Traquer le street art à Nancy est un vrai jeu de piste. Un graffiti, une mosaïque ou un pochoir peut se glisser à chaque coin de rue, sur chaque poteau ou borne électrique. Parcours découverte du street art nancéien.
Flâner dans la cité, laisser son regard errer et enfin, quand la chance est de la partie, découvrir la face cachée de Nancy. « Visiblement, Nancy est une des premières villes où ça a bougé pour le street art, au début des années 1990 notamment, avec des artistes comme Yvain von Stebut », affirme Julien Pesce.
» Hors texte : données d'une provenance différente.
(* ===== verification/ValueStack.v ===== *)
(** A [ValueListObserver] with the observers that it owns: down to the
    document there are a [TokenListObserver] on the attribute, an
    [AttributeObserver] and an [ElementObserver].

    Models [src/gui/web/assets/scripts/stimulus.js], the operations of
    [ValueListObserver] that pass through those objects, and proves that the
    whole stack stays in step with the document.  The router's scopes and the
    bindings of a context are two instances. *)

From S2P Require Import Prelude JsCore JsString Dom Multimaps Observers Tokens ValueList.

Module ValueStack.

Section operations.
Context {doc D V : Type} `{Dom doc} (delegate : ValueDelegate doc D V).

(** The state below the token list observer, and the whole state. *)
Definition inner (V D : Type) : Type := ValueListObserver.core V * D.
Definition t (V D : Type) : Type := TokenListObserver.t * inner V D.

Definition token_delegate : TokenDelegate doc (inner V D) := ValueListObserver.token_delegate delegate.

(** [new ValueListObserver(element, attributeName, delegate)] *)
Definition new (element : elem) (attributeName : string) (d : D) : t V D :=
  (TokenListObserver.new element attributeName, (ValueListObserver.new_core, d)).

Definition start (dom : doc) : t V D → t V D := TokenListObserver.start token_delegate dom.
Definition stop : t V D → t V D := TokenListObserver.stop token_delegate.
Definition refresh (dom : doc) : t V D → t V D := TokenListObserver.refresh token_delegate dom.
(** The mutation records the browser delivers. *)
Definition processMutations (dom : doc) (ms : list mutation) : t V D → t V D :=
  TokenListObserver.processMutations token_delegate dom ms.
End operations.

Section stack.
Context {doc D V : Type} `{DomLaws doc} (delegate : ValueDelegate doc D V) (attributeName : string).
Context {Vals : list (token * V) → D → Prop} {Parsed : D → token → V → Prop}.
Context {Result : token → parse_result V → Prop}.
Context (L : ValueListObserver.ValueLaws delegate Vals Parsed Result).
Implicit Types (dom : doc) (a : t V D) (e : elem).

#[local] Abbreviation VLive :=
  (ValueListObserver.Live (Vals := Vals) (Parsed := Parsed) (Result := Result)).
#[local] Abbreviation TInv := (TokenListObserver.Inv attributeName (Live := VLive)).
#[local] Abbreviation del := (token_delegate delegate).

Definition root_of a : elem := AttributeObserver.element a.1.1.
Definition started a : bool := AttributeObserver.started a.1.1.
Definition state_of a : D := a.2.2.

(** The state of the element observer and of everything below it. *)
Definition below a : ElementObserver.t * (TokenListObserver.core * inner V D) :=
  (AttributeObserver.elementObserver a.1.1, (a.1.2, a.2)).

Definition element_delegate : ElementDelegate doc (TokenListObserver.core * inner V D) :=
  AttributeObserver.element_delegate attributeName
    (TokenListObserver.attribute_delegate attributeName del).

Definition in_sync dom a : Prop :=
  AttributeObserver.attributeName a.1.1 = attributeName ∧
  started a = true ∧
  ElementObserver.coherent (delegate := element_delegate) (Inv := TInv)
    (Sync := TokenListObserver.Sync attributeName) dom (below a).

(** The observer before its start. *)
Definition idle (root : elem) a : Prop :=
  a.1 = TokenListObserver.new root attributeName ∧ a.2.1 = ValueListObserver.new_core ∧
  Vals [] (state_of a).

Lemma token_laws : TokenListObserver.TokenLaws del VLive.
Proof. apply ValueListObserver.value_list_laws, L. Qed.

Lemma stack_spec :
  ElementObserver.Spec element_delegate attributeName TInv (TokenListObserver.Sync attributeName)
    (TokenListObserver.elementMatchedAttribute attributeName del)
    (TokenListObserver.elementUnmatchedAttribute del)
    (TokenListObserver.elementAttributeValueChanged attributeName del).
Proof. apply TokenListObserver.token_list_spec, token_laws. Qed.

(** *** Reading the invariant *)

(** The tokens of an element, and the values that they were parsed to. *)
Definition tokens a e : list token := TokenListObserver.tokens_of a.1.2 e.
Definition live_values a : list (token * V) :=
  ValueListObserver.live_values a.2.1 (TokenListObserver.live a.1.2).

Lemma sync_vals dom a : in_sync dom a → Vals (live_values a) (state_of a).
Proof.
  intros (_ & _ & Hi & _). destruct (TokenListObserver.inv_mid _ _ _ Hi) as [_ _ Hl].
  apply (ValueListObserver.live_vals _ _ _ Hl).
Qed.

Lemma sync_parsed dom a tok v : in_sync dom a → (tok, v) ∈ live_values a → Parsed (state_of a) tok v.
Proof.
  intros (_ & _ & Hi & _) (tok' & _ & Htv)%list_elem_of_omap.
  destruct (TokenListObserver.inv_mid _ _ _ Hi) as [_ _ Hl].
  apply (ValueListObserver.live_parsed _ _ _ Hl).
  unfold ValueListObserver.token_value in Htv |- *.
  destruct (JMap.get tok' _) as [r|] eqn:Hr; [|done]. simpl in Htv.
  destruct (result_value r) as [v'|] eqn:Hv; [|done]. simpl in Htv. simplify_eq/=.
  rewrite Hr. simpl. by rewrite Hv.
Qed.

Lemma elem_of_live dom a tok :
  in_sync dom a → tok ∈ TokenListObserver.live a.1.2 ↔ tok ∈ tokens a (tok_element tok).
Proof.
  intros (_ & _ & Hi & _). destruct (TokenListObserver.inv_mid _ _ _ Hi) as [Hw Ht _].
  unfold TokenListObserver.live. rewrite list_elem_of_fmap. split.
  - intros ([e tok'] & -> & Hin%elem_of_pairs); [|by apply Hw]. simpl.
    destruct (Ht e tok' Hin) as [-> _]. done.
  - intros Hin. exists (tok_element tok, tok). split; [done|]. by apply elem_of_pairs; [apply Hw|].
Qed.

Lemma token_element dom a e tok :
  in_sync dom a → tok ∈ tokens a e → tok_element tok = e ∧ tok_attributeName tok = attributeName.
Proof.
  intros (_ & _ & Hi & _) Hin. destruct (TokenListObserver.inv_mid _ _ _ Hi) as [_ Ht _].
  by destruct (Ht e tok Hin) as (?&?&?).
Qed.

(** A value is live if a token of its element is parsed to it. *)
Lemma elem_of_live_values dom a tok v :
  in_sync dom a →
  (tok, v) ∈ live_values a ↔
    tok ∈ tokens a (tok_element tok) ∧
    ∃ r, JMap.get tok (ValueListObserver.parseResultsByToken a.2.1) = Some r ∧ result_value r = Some v.
Proof.
  intros Hs. unfold live_values, ValueListObserver.live_values. rewrite list_elem_of_omap.
  rewrite <-(elem_of_live dom a) by done. unfold ValueListObserver.token_value. split.
  - intros (tok' & Hin & Htv). destruct (JMap.get tok' _) as [r|] eqn:Hr; [|done]. simpl in Htv.
    destruct (result_value r) as [v'|] eqn:Hv; [|done]. simpl in Htv. simplify_eq/=. eauto.
  - intros (Hin & r & Hr & Hv). exists tok. split; [done|]. rewrite Hr. simpl. by rewrite Hv.
Qed.

(** Every token of the stack has been parsed. *)
Lemma token_parsed dom a tok :
  in_sync dom a → tok ∈ tokens a (tok_element tok) →
  ∃ r, JMap.get tok (ValueListObserver.parseResultsByToken a.2.1) = Some r ∧ Result tok r.
Proof.
  intros Hs Hin%(elem_of_live dom a); [|done]. destruct Hs as (_ & _ & Hi & _).
  destruct (TokenListObserver.inv_mid _ _ _ Hi) as [_ _ Hl].
  destruct (ValueListObserver.live_read _ _ _ Hl tok Hin) as [r Hr]. exists r. split; [done|].
  by apply (ValueListObserver.live_result _ _ _ Hl).
Qed.

(** The words of the attribute of an element in the subtree of the root. *)
Definition words_of dom (root e : elem) : list string :=
  if contains dom root e then
    match getAttribute dom e attributeName with Some v => Str.words v | None => [] end
  else [].

(** The tokens of an element are the words of its attribute, in order. *)
Lemma sync_words dom a e : in_sync dom a → tok_content <$> tokens a e = words_of dom (root_of a) e.
Proof.
  intros (_ & _ & Hi & Hc). destruct (Hc e) as [Hin Hsy]. unfold words_of.
  change (ElementObserver.element (below a).1) with (root_of a) in Hin.
  assert (ElementObserver.target (delegate := element_delegate) dom (root_of a) e = true ↔
          contains dom (root_of a) e = true ∧ is_Some (getAttribute dom e attributeName)) as Ht.
  { rewrite (ElementObserver.target_elem stack_spec), (ElementObserver.elem_of_matchElementsInTree stack_spec).
    unfold ElementObserver.matchElement, element_delegate. simpl.
    unfold AttributeObserver.matchElement, hasAttribute. by rewrite bool_decide_eq_true. }
  destruct (ElementObserver.in_set (below a) e) eqn:Hset.
  - symmetry in Hin. apply Ht in Hin as [-> [v Hv]].
    specialize (Hsy Hset). unfold TokenListObserver.Sync in Hsy. rewrite Hv in Hsy |- *. exact Hsy.
  - assert (tokens a e = []) as ->.
    { unfold tokens. destruct (TokenListObserver.tokens_of a.1.2 e) eqn:Htok; [done|].
      assert (e ∈ ElementObserver.elements (below a).1) as He.
      { apply (TokenListObserver.inv_elements _ _ _ Hi). simpl. by rewrite Htok. }
      apply JSet.has_true in He. unfold ElementObserver.in_set in Hset. congruence. }
    destruct (contains dom (root_of a) e) eqn:Hcon; [|done].
    destruct (getAttribute dom e attributeName) eqn:Hv; [|done].
    assert (false = true); [|done]. rewrite Hin. apply Ht. eauto.
Qed.

Lemma sync_index dom a e : in_sync dom a → tok_index <$> tokens a e = seq 0 (length (tokens a e)).
Proof. intros (_ & _ & Hi & _). apply (TokenListObserver.inv_index _ _ _ Hi). Qed.

(** A word of an attribute has one token, which knows its place. *)
Lemma sync_token dom a e i w :
  in_sync dom a →
  words_of dom (root_of a) e !! i = Some w ↔
  ∃ tok, tok ∈ tokens a e ∧ tok_index tok = i ∧ tok_content tok = w.
Proof.
  intros Hs. rewrite <-(sync_words dom a e Hs), list_lookup_fmap, fmap_Some.
  assert (∀ j tok, tokens a e !! j = Some tok → tok_index tok = j) as Hidx.
  { intros j tok Hj. pose proof (sync_index dom a e Hs) as Hseq.
    apply (f_equal (.!! j)) in Hseq. rewrite list_lookup_fmap, Hj in Hseq. simpl in Hseq.
    rewrite lookup_seq_lt in Hseq by by apply lookup_lt_Some in Hj. by injection Hseq. }
  split.
  - intros (tok & Hj & ->). exists tok. split_and!; [by eapply list_elem_of_lookup_2|by apply Hidx|done].
  - intros (tok & [j Hj]%list_elem_of_lookup & <- & <-). exists tok. by rewrite (Hidx j tok Hj).
Qed.

Lemma sync_token_unique dom a e tok tok' :
  in_sync dom a → tok ∈ tokens a e → tok' ∈ tokens a e → tok_index tok = tok_index tok' → tok = tok'.
Proof.
  intros Hs [j Hj]%list_elem_of_lookup [j' Hj']%list_elem_of_lookup Heq.
  pose proof (sync_index dom a e Hs) as Hseq.
  assert (∀ j tok, tokens a e !! j = Some tok → tok_index tok = j) as Hidx.
  { intros k tok0 Hk. pose proof Hseq as Hseq'.
    apply (f_equal (.!! k)) in Hseq'. rewrite list_lookup_fmap, Hk in Hseq'. simpl in Hseq'.
    rewrite lookup_seq_lt in Hseq' by by apply lookup_lt_Some in Hk. by injection Hseq'. }
  rewrite (Hidx _ _ Hj), (Hidx _ _ Hj') in Heq. subst. congruence.
Qed.

(** *** The operations keep the stack in step with the document *)

#[local] Arguments ElementObserver.start : simpl never.
#[local] Arguments ElementObserver.processMutations : simpl never.

Lemma below_start dom a :
  AttributeObserver.attributeName a.1.1 = attributeName →
  below (start delegate dom a) = ElementObserver.start element_delegate dom (below a) ∧
  AttributeObserver.attributeName (start delegate dom a).1.1 = attributeName.
Proof.
  destruct a as [[[an eo] tl] d].
  unfold below, start, TokenListObserver.start, AttributeObserver.start. simpl.
  intros ->. fold element_delegate.
  by destruct (ElementObserver.start element_delegate dom (eo, (tl, d))) as [eo' [tl' d']].
Qed.

Lemma below_mutations dom ms a :
  AttributeObserver.attributeName a.1.1 = attributeName →
  below (processMutations delegate dom ms a) =
    ElementObserver.processMutations element_delegate dom (below a) ms ∧
  AttributeObserver.attributeName (processMutations delegate dom ms a).1.1 = attributeName.
Proof.
  destruct a as [[[an eo] tl] d].
  unfold below, processMutations, TokenListObserver.processMutations, AttributeObserver.processMutations.
  simpl. intros ->. fold element_delegate.
  by destruct (ElementObserver.processMutations element_delegate dom (eo, (tl, d)) ms) as [eo' [tl' d']].
Qed.

Lemma start_sync dom root a :
  idle root a → in_sync dom (start delegate dom a) ∧ root_of (start delegate dom a) = root.
Proof.
  intros (Hn & Hv & Hi).
  assert (below a = (ElementObserver.new root, (TokenListObserver.new_core, a.2)) ∧
          AttributeObserver.attributeName a.1.1 = attributeName) as [Hb Ha].
  { destruct a as [tl [vl d]]. simpl in *. by rewrite Hn. }
  assert (TInv [] (TokenListObserver.new_core, a.2)) as Hinv.
  { apply TokenListObserver.inv_new. destruct a as [tl [vl d]]. simpl in *. subst.
    by apply ValueListObserver.live_new. }
  destruct (below_start dom a Ha) as [Hbs Has].
  destruct (ElementObserver.start_coherent stack_spec dom root _ Hinv) as [Hc Hst].
  rewrite Hb in Hbs. unfold in_sync, started, root_of, AttributeObserver.started, AttributeObserver.element.
  change (AttributeObserver.elementObserver (start delegate dom a).1.1) with (below (start delegate dom a)).1.
  rewrite Hbs. split_and!; [done..|].
  destruct (ElementObserver.refresh_fields (delegate := element_delegate) dom
    (ElementObserver.mk root true [] (mo_observe mo_new), (TokenListObserver.new_core, a.2))) as [He _].
  exact He.
Qed.

(** The mutation records account for what changed in the document. *)
Definition reported : doc → doc → elem → list mutation → Prop :=
  ElementObserver.reported (delegate := element_delegate) (watched := attributeName).

Lemma mutations_sync dom dom' ms a :
  in_sync dom a → reported dom dom' (root_of a) ms →
  in_sync dom' (processMutations delegate dom' ms a) ∧
  root_of (processMutations delegate dom' ms a) = root_of a.
Proof.
  intros (Ha & Hst & Hc) Hr. destruct (below_mutations dom' ms a Ha) as [Hb Ha'].
  unfold in_sync, started, root_of, AttributeObserver.started, AttributeObserver.element in *.
  change (AttributeObserver.elementObserver (processMutations delegate dom' ms a).1.1)
    with (below (processMutations delegate dom' ms a)).1.
  pose proof (ElementObserver.processMutations_coherent stack_spec dom dom' (below a) ms Hst Hc Hr) as Hc'.
  rewrite Hb. rewrite ElementObserver.processMutations_basics in Hc' |- *.
  change (ElementObserver.started (below a).1)
    with (ElementObserver.started (AttributeObserver.elementObserver a.1.1)) in *.
  rewrite Hst in Hc' |- *.
  destruct (ElementObserver.execs_fields element_delegate dom' (below a)
      (ms ≫= ElementObserver.mutation_basics element_delegate dom' (ElementObserver.element (below a).1)))
    as (He & Hs & _).
  split_and!; [done|by rewrite Hs|done|by rewrite He].
Qed.

(** A change of the delegate's state alone. *)
Lemma state_sync dom a d :
  (∀ tvs, Vals tvs (state_of a) → Vals tvs d) →
  (∀ tok v, Parsed (state_of a) tok v → Parsed d tok v) →
  in_sync dom a → in_sync dom (a.1, (a.2.1, d)).
Proof.
  intros Hv Hp. destruct a as [tl [vl d0]]. intros (Ha & Hst & Hi & Hc).
  split_and!; [done..|]. split; [|done].
  destruct Hi as [[Hw Ht Hl] He Hx]. split; [|done..]. split; [done..|].
  destruct Hl as [Hk Hr Hre Hnd Hpa Hva]. split; [done..| |by apply Hv]. auto.
Qed.
End stack.
End ValueStack.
Ce dernier connaît bien son sujet. En septembre 2013, il publie « 54#01 – L’Art de rue à Nancy – Volume I ». Nancéien depuis 2005, il a voulu garder la trace de ces œuvres éphémères et les a inventoriées dans son livre. Il faut parfois traîner dans les recoins reculés comme la friche d’Oberlin, sur les rives du canal, pour les apercevoir. Ici, l’art urbain prend de l’ampleur : lettrages et peintures s’accaparent tout l’espace. Sur les murs de bâtiments abandonnés, ceux des enceintes englobant désormais de microscopiques no man’s land, la fine fleur de la scène street art nancéienne a créé des fresques démentes. Smala Crew, Moulin Crew, ces collectifs mélangent les styles : réaliste, humoristique, poétique ou sombre. Les signatures s’entrecroisent. Les personnages de Koga, rappelant l’univers des bandes dessinées de science-fiction américaine, rencontrent ceux plus torturés ou énigmatiques de Ced. Dans cette galerie à ciel ouvert, tout le monde peut s’exprimer, même les anonymes. À quelques encablures de la rue Oberlin, autour de la MJC Bazin, d’autres fresques attendent les promeneurs. Certaines font se tutoyer calligraphie et cubisme. A la bombe aérosol, les graffeurs transforment la grisaille ambiante en un monde coloré et changeant. « Sur Nancy, les styles et les modes d’expression sont très diversifiés. Il y a beaucoup de graffitis, mais il y a aussi d’autres techniques » assure Julien Pesce.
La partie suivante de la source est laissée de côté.